新型コロナウイルス感染症(COVID-19)により、直接の健康被害を受けられた方々ならびに日常生活への制限を余儀なくされるすべての皆さまに心からお見舞い申し上げます。
山科植物資料館も緊急事態宣言による活動自粛で、最低人員での維持管理を行っておりますが、今月は温室でこっそりと咲く植物を紹介します。ギムノテカ・チネンシスは中国西部、南部から北ベトナムに分布するつる性の多年草です。ドクダミ科は4属6種の小さな科で、2属が日本に分布します。1つは科の和名になった1属1種のドクダミHouttuynia cordata Thunb.です。もう1つはハンゲショウSaururus chinensis (Lour.) Baill.です。ハンゲショウ属は2種で、もう1つは科名(ラテン名)の元になったアメリカ原産のアメリカハンゲショウSaururus cernuus L.です。後2属のうち、1つが今回紹介するギムノテカ属(2種)のギムノテカ・チネンシスです。

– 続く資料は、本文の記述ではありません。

(* ===== verification/Converge.v ===== *)
(** * Nodes converge

    A node that catches up from an honest, healthy peer whose chain extends its
    own ends with the peer's chain and ledger, and a block pushed to a peer on
    the same chain is appended there. Both ends run the code of [network.rs],
    over the conversations of [Dialogue]. *)

From Stdlib Require Import ZArith Lia.
From stdpp Require Import base strings list gmap.
From S2P Require Import Prelude Bytes Io Crypto Transaction Wallet Block Encoding Genesis Ledger Mempool MempoolQueue Blockchain Storage StorageSpec Seen PeerBook Wire Node Session Dialogue Args Commands Run RunSpec LiveSpec.

(** ** Replies that fit into a frame *)

(** The block has an encoding of at most [size] bytes. *)
Definition encodes_within (size : Z) (b : Block) : Prop := ∃ e, encode_block b = Some e ∧ zlen e ≤ size.

(** The largest reply for blocks of that size. *)
Definition batch_limit (size : Z) : Z := 5 + 64 * (4 + size).

Lemma encode_response_works size out blocks :
  Forall (encodes_within size) blocks → zlen out + zlen blocks * (4 + size) ≤ MAX_WIRE_FRAME_BYTES →
  ∃ res, encode_response_blocks out blocks = Ok res ∧ zlen res ≤ zlen out + zlen blocks * (4 + size).
Proof.
  intros Hb. revert out. induction Hb as [|b blocks (e&He&Hle) Hb IH]; intros out Hfit; cbn [encode_response_blocks].
  { exists out. split; [done|]. change (zlen (@nil Block)) with 0. lia. }
  assert (zlen (b :: blocks) = 1 + zlen blocks) as Hz by (unfold zlen; simpl length; lia). rewrite Hz in *.
  pose proof (zlen_nonneg blocks). pose proof (zlen_nonneg out). pose proof (zlen_nonneg e).
  rewrite He. cbn [expect rbind]. assert (MAX_WIRE_FRAME_BYTES ≤ u32_max) by (by vm_compute).
  destruct (Z.ltb_spec u32_max (zlen e)); [nia|].
  assert (zlen (out ++ to_be_bytes_u32 (zlen e) ++ e) = zlen out + 4 + zlen e) as Hout by (rewrite !zlen_app, zlen_be_u32; lia).
  rewrite Hout. destruct (Z.ltb_spec MAX_WIRE_FRAME_BYTES (zlen out + 4 + zlen e)); [nia|].
  destruct (IH (out ++ to_be_bytes_u32 (zlen e) ++ e)) as (res&Hr&Hlen); [rewrite Hout; nia|].
  exists res. split; [exact Hr|]. rewrite Hout in Hlen. nia.
Qed.

Lemma response_works size blocks :
  0 ≤ size → Forall (encodes_within size) blocks → batch_limit size ≤ MAX_WIRE_FRAME_BYTES → zlen blocks ≤ MAX_BLOCKS_PER_BATCH →
  ∃ resp, wire_encode_blocks_response blocks = Ok resp ∧ zlen resp ≤ batch_limit size.
Proof.
  intros Hsz Hb Hlim Hlen. unfold wire_encode_blocks_response, batch_limit, MAX_BLOCKS_PER_BATCH in *. pose proof (zlen_nonneg blocks).
  rewrite Z.min_l by done. rewrite take_ge by (unfold zlen; lia).
  assert (zlen ([byte_of_Z OP_BLOCKS] ++ to_be_bytes_u32 (zlen blocks)) = 5) as H5 by (rewrite zlen_app, zlen_be_u32; done).
  destruct (encode_response_works size ([byte_of_Z OP_BLOCKS] ++ to_be_bytes_u32 (zlen blocks)) blocks) as (res&Hr&Hres);
    [done|rewrite H5; nia|]. exists res. split; [done|]. rewrite H5 in Hres. nia.
Qed.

ギムノテカ・チネンシスは長さ4㎝くらいの薄い心形(ハート形)の葉を互生します。草丈15㎝くらいになると葉腋から花序を出します。その後の茎はつる上に伸びてランナーのようになり、先端が地面に着いたところで節から根を出して新しい株を作ります。花序は長さ5㎝くらいで、花弁や蕚片はありません。花序だけならハンゲショウに似ています。ギムノテカ属のもう1種G. involucrata C.Peiには種形容語の通り総苞(involucre)があります。まるで花時に葉が白くなるハンゲショウと白くならないアメリカハンゲショウのような関係です。
ギムノテカの2種は中国では薬用とされます。『中薬大辞典』によれば、G. chinensisの根は打撲傷などに外用します。G. involucrataの全草は鎮咳、打撲傷、腹部膨満などに内服します。
ここまでで3属5種が登場しましたが、最後に残るのが北アメリカに分布する1属1種のAnemopsis californica (Nutt.) Hook. et Arn.です。書籍の情報が少ないので、インターネットで花の画像を調べると、湿地に生息し、スイバのような楕円形の葉をもち、ドクダミのような白い花を付けることがわかりました。きれいな花なのでもっと有名になっても良さそうなものですが、日本にはドクダミとハンゲショウがあるからもう十分ということなのか、全く入手できません。